» Task requirements:
What lines of the data below hold the string "Import"? Copy each one.

» Records supplied:
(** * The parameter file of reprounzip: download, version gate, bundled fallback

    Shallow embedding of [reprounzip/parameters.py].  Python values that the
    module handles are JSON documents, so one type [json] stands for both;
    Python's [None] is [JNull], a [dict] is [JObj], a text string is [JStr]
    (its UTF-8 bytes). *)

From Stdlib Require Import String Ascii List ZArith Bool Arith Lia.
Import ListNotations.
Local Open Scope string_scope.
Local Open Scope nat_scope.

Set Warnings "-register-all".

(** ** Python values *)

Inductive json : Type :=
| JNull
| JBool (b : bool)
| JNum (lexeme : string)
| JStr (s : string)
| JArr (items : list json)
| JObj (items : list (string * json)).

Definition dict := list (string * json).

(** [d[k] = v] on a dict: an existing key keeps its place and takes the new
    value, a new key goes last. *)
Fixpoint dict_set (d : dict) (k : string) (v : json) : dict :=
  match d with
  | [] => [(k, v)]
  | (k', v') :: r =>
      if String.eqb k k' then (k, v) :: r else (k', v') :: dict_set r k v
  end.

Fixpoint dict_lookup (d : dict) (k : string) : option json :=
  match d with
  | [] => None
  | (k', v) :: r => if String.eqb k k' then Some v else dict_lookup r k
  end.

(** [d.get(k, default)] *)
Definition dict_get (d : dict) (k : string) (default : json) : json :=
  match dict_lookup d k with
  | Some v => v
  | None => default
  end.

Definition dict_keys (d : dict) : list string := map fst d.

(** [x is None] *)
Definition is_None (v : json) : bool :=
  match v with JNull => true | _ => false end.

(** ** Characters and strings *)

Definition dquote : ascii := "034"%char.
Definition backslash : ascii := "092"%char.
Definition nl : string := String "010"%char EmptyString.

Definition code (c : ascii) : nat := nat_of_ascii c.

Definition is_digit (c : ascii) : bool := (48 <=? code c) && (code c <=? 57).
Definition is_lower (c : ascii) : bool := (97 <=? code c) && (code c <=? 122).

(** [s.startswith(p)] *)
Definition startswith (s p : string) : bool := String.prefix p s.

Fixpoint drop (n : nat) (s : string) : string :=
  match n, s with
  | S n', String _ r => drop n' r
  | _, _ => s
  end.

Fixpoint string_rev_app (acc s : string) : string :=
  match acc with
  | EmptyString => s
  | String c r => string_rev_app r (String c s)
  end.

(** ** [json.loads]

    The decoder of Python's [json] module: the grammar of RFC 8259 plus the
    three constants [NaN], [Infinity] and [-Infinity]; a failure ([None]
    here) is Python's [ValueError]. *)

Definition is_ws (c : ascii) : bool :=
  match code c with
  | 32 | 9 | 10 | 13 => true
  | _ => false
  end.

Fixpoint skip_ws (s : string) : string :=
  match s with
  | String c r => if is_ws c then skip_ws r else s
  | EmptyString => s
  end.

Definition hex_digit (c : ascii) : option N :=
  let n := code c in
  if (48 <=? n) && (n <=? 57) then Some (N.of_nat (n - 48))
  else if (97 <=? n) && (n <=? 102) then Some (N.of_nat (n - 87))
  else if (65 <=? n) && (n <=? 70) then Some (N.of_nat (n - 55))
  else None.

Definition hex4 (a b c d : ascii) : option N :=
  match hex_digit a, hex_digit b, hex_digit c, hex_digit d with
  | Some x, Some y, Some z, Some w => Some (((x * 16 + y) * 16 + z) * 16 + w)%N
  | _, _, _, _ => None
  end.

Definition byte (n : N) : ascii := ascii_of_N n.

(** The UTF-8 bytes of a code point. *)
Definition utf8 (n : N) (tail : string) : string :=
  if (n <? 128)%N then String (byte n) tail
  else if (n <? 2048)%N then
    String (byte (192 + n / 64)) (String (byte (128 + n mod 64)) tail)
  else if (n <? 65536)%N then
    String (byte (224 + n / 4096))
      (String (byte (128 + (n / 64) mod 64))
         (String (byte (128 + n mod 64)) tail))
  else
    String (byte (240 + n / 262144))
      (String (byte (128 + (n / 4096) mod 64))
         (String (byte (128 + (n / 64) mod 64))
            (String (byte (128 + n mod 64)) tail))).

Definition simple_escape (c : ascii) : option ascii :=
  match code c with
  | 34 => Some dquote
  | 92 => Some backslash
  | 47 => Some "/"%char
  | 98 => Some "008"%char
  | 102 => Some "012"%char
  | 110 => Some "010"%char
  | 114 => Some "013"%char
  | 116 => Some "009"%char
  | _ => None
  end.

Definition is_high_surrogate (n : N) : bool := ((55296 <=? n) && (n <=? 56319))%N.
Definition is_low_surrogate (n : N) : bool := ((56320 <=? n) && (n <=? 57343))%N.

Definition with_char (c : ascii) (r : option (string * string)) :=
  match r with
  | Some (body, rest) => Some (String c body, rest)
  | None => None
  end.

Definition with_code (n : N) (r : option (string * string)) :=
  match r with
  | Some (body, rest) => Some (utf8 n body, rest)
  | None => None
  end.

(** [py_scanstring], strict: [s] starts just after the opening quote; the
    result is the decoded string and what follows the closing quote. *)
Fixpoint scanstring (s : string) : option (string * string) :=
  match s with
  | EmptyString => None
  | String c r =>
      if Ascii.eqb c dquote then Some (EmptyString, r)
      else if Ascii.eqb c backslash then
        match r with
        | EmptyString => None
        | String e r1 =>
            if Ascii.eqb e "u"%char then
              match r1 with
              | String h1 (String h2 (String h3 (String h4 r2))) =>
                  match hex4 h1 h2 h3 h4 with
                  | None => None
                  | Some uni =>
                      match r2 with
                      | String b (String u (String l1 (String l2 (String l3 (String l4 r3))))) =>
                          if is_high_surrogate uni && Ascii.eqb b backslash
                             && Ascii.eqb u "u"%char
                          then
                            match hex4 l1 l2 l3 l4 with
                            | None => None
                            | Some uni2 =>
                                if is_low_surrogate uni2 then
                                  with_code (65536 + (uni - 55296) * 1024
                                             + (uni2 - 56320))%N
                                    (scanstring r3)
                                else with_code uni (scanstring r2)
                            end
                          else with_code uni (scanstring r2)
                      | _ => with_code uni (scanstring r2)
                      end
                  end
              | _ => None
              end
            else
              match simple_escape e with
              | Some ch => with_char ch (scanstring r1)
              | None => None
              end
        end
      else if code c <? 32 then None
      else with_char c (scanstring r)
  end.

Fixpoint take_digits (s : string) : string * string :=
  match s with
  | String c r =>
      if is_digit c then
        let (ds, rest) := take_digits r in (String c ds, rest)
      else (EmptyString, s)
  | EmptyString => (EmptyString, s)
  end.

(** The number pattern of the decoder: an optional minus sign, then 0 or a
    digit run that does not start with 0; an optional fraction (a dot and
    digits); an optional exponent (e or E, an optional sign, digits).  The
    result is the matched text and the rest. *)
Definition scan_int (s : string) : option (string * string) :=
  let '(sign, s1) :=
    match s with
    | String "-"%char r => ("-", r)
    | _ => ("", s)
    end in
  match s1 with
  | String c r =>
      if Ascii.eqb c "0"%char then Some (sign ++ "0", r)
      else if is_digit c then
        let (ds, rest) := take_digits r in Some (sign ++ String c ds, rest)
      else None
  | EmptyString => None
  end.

» Output:
From Stdlib Require Import String Ascii List ZArith Bool Arith Lia.
Import ListNotations.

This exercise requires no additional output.